◆ Work request
From the records below, extract only the lines running from the line with "ResumableUploadObject_ok cl bucket" to the line with "Section Model.", both lines included, reproducing them exactly.

◆ Source information

(* ===== verification/OssClient.v ===== *)
(** * The OSS client

    [trustflow/proxy/data_capsule_proxy/oss_client.cc].  The SDK of the object
    store is a parameter: its calls take the state of the store, and the local
    files they read and write, to the next ones. *)

From S2P Require Import Prelude CppStd External Path YaclCrypto Tasks CryptoFile Footprint Directory Tree.

(** ** AlibabaCloud::OSS *)

Record OssError := mk_oss_error { oss_code : string; oss_message : string }.

(** [objects] is the content of a bucket and [granted] says that a client's
    requests for a bucket are answered; they appear only in the laws. *)
Class Oss := {
  cloud : Type;
  OssClient : Type;
  objects : cloud -> string -> gmap string bytes;
  granted : OssClient -> string -> Prop;
  (* endpoint, access key, secret key, without and with a security token *)
  OssClient_new : string -> string -> string -> OssClient;
  OssClient_new_sts : string -> string -> string -> string -> OssClient;
  (* bucket, prefix; the keys of the object summaries *)
  ListObjects : OssClient -> string -> string -> cloud -> (OssError + list string) * cloud;
  (* bucket, key, file; the directories and files there are *)
  ResumableDownloadObject :
    OssClient -> string -> string -> string -> cloud -> gset string -> fsys -> (OssError + unit) * (cloud * fsys);
  ResumableUploadObject :
    OssClient -> string -> string -> string -> cloud -> gset string -> fsys -> (OssError + unit) * (cloud * fsys)
}.

(** An object's key has at least one character and does not begin with a
    separator. *)
Definition valid_key (key : string) : Prop := key <> "" /\ is_absolute key = false.

(** A listing holds keys with the prefix, all of them as long as they fit into
    one answer of 100, the default of [max-keys]; a download makes the file an
    upload was made from; an upload, even one that fails, changes no other object
    and no file. *)
Class OssLaws `{FileIO} `{Oss} : Prop := {
  ListObjects_ok cl bucket prefix c : granted cl bucket ->
    exists keys c', ListObjects cl bucket prefix c = (inr keys, c') /\ objects c' = objects c /\
      NoDup keys /\
      (forall k, k ∈ keys -> is_Some (objects c bucket !! k) /\ String.prefix prefix k = true) /\
      ((size (filter (fun kv => String.prefix prefix kv.1 = true) (objects c bucket)) <= 100)%nat ->
       forall k, is_Some (objects c bucket !! k) -> String.prefix prefix k = true -> k ∈ keys);
  ResumableDownloadObject_ok cl bucket key path c dirs fs v :
    granted cl bucket -> objects c bucket !! key = Some v -> writable dirs path ->
    exists c', ResumableDownloadObject cl bucket key path c dirs fs = (inr tt, (c', <[path := v]> fs)) /\
      objects c' = objects c;
  ResumableUploadObject_ok cl bucket key path c dirs fs v :
    granted cl bucket -> valid_key key -> fs !! path = Some v ->
    exists c', ResumableUploadObject cl bucket key path c dirs fs = (inr tt, (c', fs)) /\
      forall b, objects c' b =
        if String.eqb b bucket then <[key := v]> (objects c bucket) else objects c b;
  ResumableUploadObject_frame cl bucket key path c dirs fs r c' fs' :
    ResumableUploadObject cl bucket key path c dirs fs = (r, (c', fs')) ->
    fs' = fs /\ forall b k, (b <> bucket \/ k <> key) -> objects c' b !! k = objects c b !! k
}.

(** ** The client *)

Record oworld `{Rand} `{Oss} := mk_oworld { o_files : world; o_cloud : cloud }.

Section Model.
Context `{FileIO} `{Rand} `{Oss} `{DirWalk}.

Definition set_files (f : world) (w : oworld) : oworld := mk_oworld _ _ f w.(o_cloud).

Definition in_local {A} (m : st world A) : st oworld A := focus o_files set_files m.

(** A call that lists, and one that moves a file. *)
Definition list_call {A} (f : cloud -> (OssError + A) * cloud) : st oworld (OssError + A) := fun w =>
  let '(r, c) := f w.(o_cloud) in (Ok r, mk_oworld _ _ w.(o_files) c).

Definition object_call {A} (f : cloud -> gset string -> fsys -> (OssError + A) * (cloud * fsys))
    : st oworld (OssError + A) := fun w =>
  let '(r, (c, fs)) := f w.(o_cloud) w.(o_files).(w_dirs) (fs_of w.(o_files)) in
  (Ok r, mk_oworld _ _ (mk_world _ fs w.(o_files).(w_dirs) w.(o_files).(w_rng)) c).

(** [YACL_ENFORCE(res.isSuccess(), fmt, res.error().Code(), res.error().Message())] *)
Definition enforce_success {A} (fmt : string) (res : OssError + A) : outcome A :=
  match res with
  | inr a => Ok a
  | inl e => Throw (mk_exn EnforceNotMet fmt [FStr e.(oss_code); FStr e.(oss_message)])
  end.

Definition GetOssClient (endpoint ak sk sts_token : string) : OssClient :=
  if String.eqb sts_token "" then OssClient_new endpoint ak sk
  else OssClient_new_sts endpoint ak sk sts_token.

(** Where an object goes. *)
Definition download_target (src_path dest_path key : string) : string :=
  let relative_path := relative key src_path in
  if String.eqb relative_path "." then path_app dest_path (filename key)
  else path_app dest_path relative_path.

(** The body of the loop of [DownloadFromOss]. *)
Definition download_object (oss_client : OssClient) (bucket src_path dest_path key : string)
    : prog oworld unit :=
  let dest_object_path := download_target src_path dest_path key in
  _ ← op (in_local (ensure_parent dest_object_path));
  download_res ← op (object_call (ResumableDownloadObject oss_client bucket key dest_object_path));
  now (enforce_success "oss download object failed, error {}: {}" download_res).

Definition DownloadFromOss (endpoint bucket src_path dest_path ak sk sts_token : string)
    : prog oworld unit :=
  let oss_client := GetOssClient endpoint ak sk sts_token in
  list_res ← op (list_call (ListObjects oss_client bucket src_path));
  keys ← now (enforce_success "oss list object failed, error {}: {}" list_res);
  _ ← now (YACL_ENFORCE (0 <? len keys) "no object found in {}" [FStr src_path]);
  each (download_object oss_client bucket src_path dest_path) keys.

Definition upload_file (oss_client : OssClient) (bucket dest_object_path path : string)
    : prog oworld unit :=
  upload_res ← op (object_call (ResumableUploadObject oss_client bucket dest_object_path path));
  now (enforce_success "oss upload object failed, error {}: {}" upload_res).

(** The body of the loop of [UploadToOss]. *)
Definition upload_item (oss_client : OssClient) (bucket src_path dest_path src_item : string)
    : prog oworld unit :=
  regular ← look (fun w => is_regular_file src_item w.(o_files));
  if regular : bool then
    let relative_path := relative src_item src_path in
    upload_file oss_client bucket (path_app dest_path relative_path) src_item
  else mret tt.

Definition UploadToOss (endpoint bucket src_path dest_path ak sk sts_token : string)
    : prog oworld unit :=
  found ← look (fun w => path_exists src_path w.(o_files));
  _ ← now (YACL_ENFORCE found "src_path {} not exists" [FStr src_path]);
  let oss_client := GetOssClient endpoint ak sk sts_token in
  regular ← look (fun w => is_regular_file src_path w.(o_files));
  if regular : bool then
    upload_file oss_client bucket (path_app dest_path (filename src_path)) src_path
  else
    directory ← look (fun w => is_directory src_path w.(o_files));
    if directory : bool then
      items ← look (fun w => items_of src_path w.(o_files));
      each (upload_item oss_client bucket src_path dest_path) items
    else now (YACL_THROW "src_path is not a file or directory" []).
End Model.

(** ** Objects and files *)

Lemma prefix_app s t : String.prefix s (s +:+ t) = true.
Proof.
  induction s as [|a s IH]; [by destruct t|]. string_app. cbn.
  destruct (ascii_dec a a); [done|congruence].
Qed.

Section OssFacts.
Context `{FL : FileIOLaws} `{Rand} `{!Oss} `{!OssLaws} `{WL : DirWalkLaws}.

(** The objects [DownloadFromOss] asks for. *)
Definition listed (c : cloud) (bucket src_path key : string) : Prop :=
  is_Some (objects c bucket !! key) /\ String.prefix src_path key = true.

Lemma map_filter_same {V} (P : string * V -> Prop) `{!forall x, Decision (P x)} (m1 m2 : gmap string V) :
  (forall k v, P (k, v) -> m1 !! k = m2 !! k) -> filter P m1 = filter P m2.
Proof.
  intros Hm. apply map_eq. intros k. apply option_eq. intros v. rewrite !map_lookup_filter_Some.
  split; intros [Hk Hp]; (split; [|done]); [by rewrite <- (Hm k v)|by rewrite (Hm k v)].
Qed.

(** *** A download among others

    Others keep to [R]: they leave the files of [Zf], the directories of [Zd] and
    the objects of [Z] alone.  The invariant is about a shadow of the file system,
    in which only the download acts. *)
Section DownloadRely.
Variable R : oworld -> oworld -> Prop.
Context `{!PreOrder R}.
Variable cl : OssClient.
Variable bucket src dest : string.
Variable Zf Zd : string -> Prop.
Variable Z : string -> string -> Prop.
Hypothesis cl_granted : granted cl bucket.
Hypothesis R_zone : forall w w', R w w' -> same_zone Zf Zd w.(o_files) w'.(o_files).
Hypothesis R_objects : forall w w' b k, R w w' -> Z b k ->
  objects w'.(o_cloud) b !! k = objects w.(o_cloud) b !! k.
Hypothesis Z_src : forall k, String.prefix src k = true -> Z bucket k.

Abbreviation target := (download_target src dest).

(** The world the download starts in. *)
Variable w0 : oworld.
Definition wanted : string -> Prop := listed w0.(o_cloud) bucket src.
Definition download_targets (t : string) : Prop := exists key, wanted key /\ t = target key.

◆ Task output
  ResumableUploadObject_ok cl bucket key path c dirs fs v :
    granted cl bucket -> valid_key key -> fs !! path = Some v ->
    exists c', ResumableUploadObject cl bucket key path c dirs fs = (inr tt, (c', fs)) /\
      forall b, objects c' b =
        if String.eqb b bucket then <[key := v]> (objects c bucket) else objects c b;
  ResumableUploadObject_frame cl bucket key path c dirs fs r c' fs' :
    ResumableUploadObject cl bucket key path c dirs fs = (r, (c', fs')) ->
    fs' = fs /\ forall b k, (b <> bucket \/ k <> key) -> objects c' b !! k = objects c b !! k
}.

(** ** The client *)

Record oworld `{Rand} `{Oss} := mk_oworld { o_files : world; o_cloud : cloud }.

Section Model.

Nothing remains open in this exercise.